(RECORDS FOR THE EXERCISE begins)

(** [Config.VerifyBlockStream]; [None] is a panic. *)
Definition VerifyBlockStream (cfg : Config) (bs : list StreamItem) (lsys : Store) (w : Walk)
  : option (TraversalResult * option Err) :=
  match Traverse cfg w (mkOpener [] bs lsys zeroTracker) with
  | None => None
  | Some (r, st) =>
  match r with
  | inr e => Some (zeroResult, Some (traversalError e))
  | inl lastPath =>
      let '(n, _) := Next (stream st) in
      match n with
      | inl _ => Some (zeroResult, Some ErrExtraneousBlock)
      | inr e =>
          if negb (errors_Is e "EOF") then Some (zeroResult, Some e)
          else
            let bt := tracker st in
            Some (mkResult lastPath (blocksIn bt) (bytesIn bt) (blocksOut bt) (bytesOut bt), None)
      end
  end
  end.

(** What [car.NewBlockReader] yields: the header (version and roots) and the
    block stream, or a parse error. *)
Record CarHeader := mkCarHeader { Version : Z; Roots : list Cid }.
Record Car := mkCar { car_header : CarHeader + Err; car_blocks : list StreamItem }.

(** [Config.VerifyCar]. *)
Definition VerifyCar (cfg : Config) (car : Car) (lsys : Store) (w : Walk)
  : option (TraversalResult * option Err) :=
  match car_header car with
  | inr e => Some (zeroResult, Some (ErrCombine [ErrMalformedCar; e]))
  | inl h =>
      if Z.eqb (Version h) 1 || (Z.eqb (Version h) 2 && AllowCARv2 cfg) then
        if CheckRootsMismatch cfg
           && negb (match Roots h with [r] => cid_eqb r (CfgRoot cfg) | _ => false end)
        then Some (zeroResult, Some ErrBadRoots)
        else VerifyBlockStream cfg (car_blocks car) lsys w
      else Some (zeroResult, Some ErrBadVersion)
  end.
(** A rollup page of the render dialog: the dialog template and the title
    it was created with, its [LPARAM], and the pointer stored in its window
    by [DLSetWindowLongPtr]. *)
Record RollupPage : Type := mkRollupPage {
  page_template : Z;
  page_title : string;
  page_param : Z;
  page_long_ptr : option addr }.

(** The part of the host that the dialog touches: the rollup pages of
    [IRendParams], the [ICustEdit] and [ISpinnerControl] interfaces handed
    out and not yet released, the integer each edit box currently shows, and
    the spinners. *)
Record Host : Type := mkHost {
  rollup_pages : gmap HWND RollupPage;
  edit_interfaces : gmultiset Control;
  spinner_interfaces : gmultiset Control;
  edit_ints : gmap Control Z;
  spinners : gmap Control Spinner }.

Definition GetICustEdit (c : Control) (host : Host) : Control * Host :=
  (c, mkHost (rollup_pages host) ({[+ c +]} ⊎ edit_interfaces host)
             (spinner_interfaces host) (edit_ints host) (spinners host)).

Definition ReleaseICustEdit (c : Control) (host : Host) : Host :=
  mkHost (rollup_pages host) (edit_interfaces host ∖ {[+ c +]})
         (spinner_interfaces host) (edit_ints host) (spinners host).

Definition GetISpinner (c : Control) (host : Host) : Control * Host :=
  (c, mkHost (rollup_pages host) (edit_interfaces host)
             ({[+ c +]} ⊎ spinner_interfaces host) (edit_ints host) (spinners host)).

Definition ReleaseISpinner (c : Control) (host : Host) : Host :=
  mkHost (rollup_pages host) (edit_interfaces host)
         (spinner_interfaces host ∖ {[+ c +]}) (edit_ints host) (spinners host).

(** [ICustEdit::GetInt]: an [int]. *)
Definition GetInt (c : Control) (host : Host) : Z :=
  to_int (default 0 (edit_ints host !! c)).

Definition spinner_of (c : Control) (host : Host) : Spinner :=
  default new_spinner (spinners host !! c).

Definition with_spinner (c : Control) (s : Spinner) (host : Host) : Host :=
  mkHost (rollup_pages host) (edit_interfaces host) (spinner_interfaces host)
         (edit_ints host) (<[c := s]> (spinners host)).

Definition LinkToEdit (c edit : Control) (type : EditType) (host : Host) : Host :=
  let s := spinner_of c host in
  with_spinner c (mkSpinner (Some (edit, type)) (spin_limits s)
                            (spin_reset_value s) (spin_value s)) host.

(** The last argument, [limitCurValue], is [FALSE] in the source: the
    current value is left alone. *)
Definition SetLimits (c : Control) (min max : Z) (host : Host) : Host :=
  let s := spinner_of c host in
  with_spinner c (mkSpinner (spin_edit s) (Some (min, max))
                            (spin_reset_value s) (spin_value s)) host.

Definition SetResetValue (c : Control) (v : Z) (host : Host) : Host :=
  let s := spinner_of c host in
  with_spinner c (mkSpinner (spin_edit s) (spin_limits s) (Some v) (spin_value s)) host.

(** The last argument, [notify], is [FALSE] in the source. *)
Definition SetValue (c : Control) (v : Z) (host : Host) : Host :=
  let s := spinner_of c host in
  with_spinner c (mkSpinner (spin_edit s) (spin_limits s) (spin_reset_value s) (Some v)) host.

(** ** appleseedrendererparamdlg.cpp *)

(** Modelled from the spec: [RendererSettings] is declared in
    [renderersettings.h], which is not part of the sources; the dialog
    manages "a single numeric parameter (pixel sample count)", the member
    [m_pixel_samples], a [size_t]. *)
Record RendererSettings : Type := mkRendererSettings {
  m_pixel_samples : Z }.

(** The constants of [resource.h] and [RendererSettings::defaults()], which
    are not part of the sources. *)
Class Resources : Type := {
  IDD_FORMVIEW_RENDERERPARAMS : Z;
  IDC_TEXT_PIXELSAMPLES : Z;
  IDC_SPINNER_PIXELSAMPLES : Z;
  defaults : RendererSettings }.

(** [AppleseedRendererParamDlg::Impl].  [m_rend_params] points to the host,
    which the functions below receive explicitly.  The three members set
    after construction are [None] until they are assigned. *)
Record Impl : Type := mkImpl {
  m_in_progress : bool;
  m_settings : RendererSettings;
  m_rollup_sampling : option HWND;
  m_text_pixelsamples : option Control;
  m_spinner_pixelsamples : option Control }.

(RECORDS FOR THE EXERCISE ends)

Across the data above, how many lines contain "negb"? Reply with a bare number.

2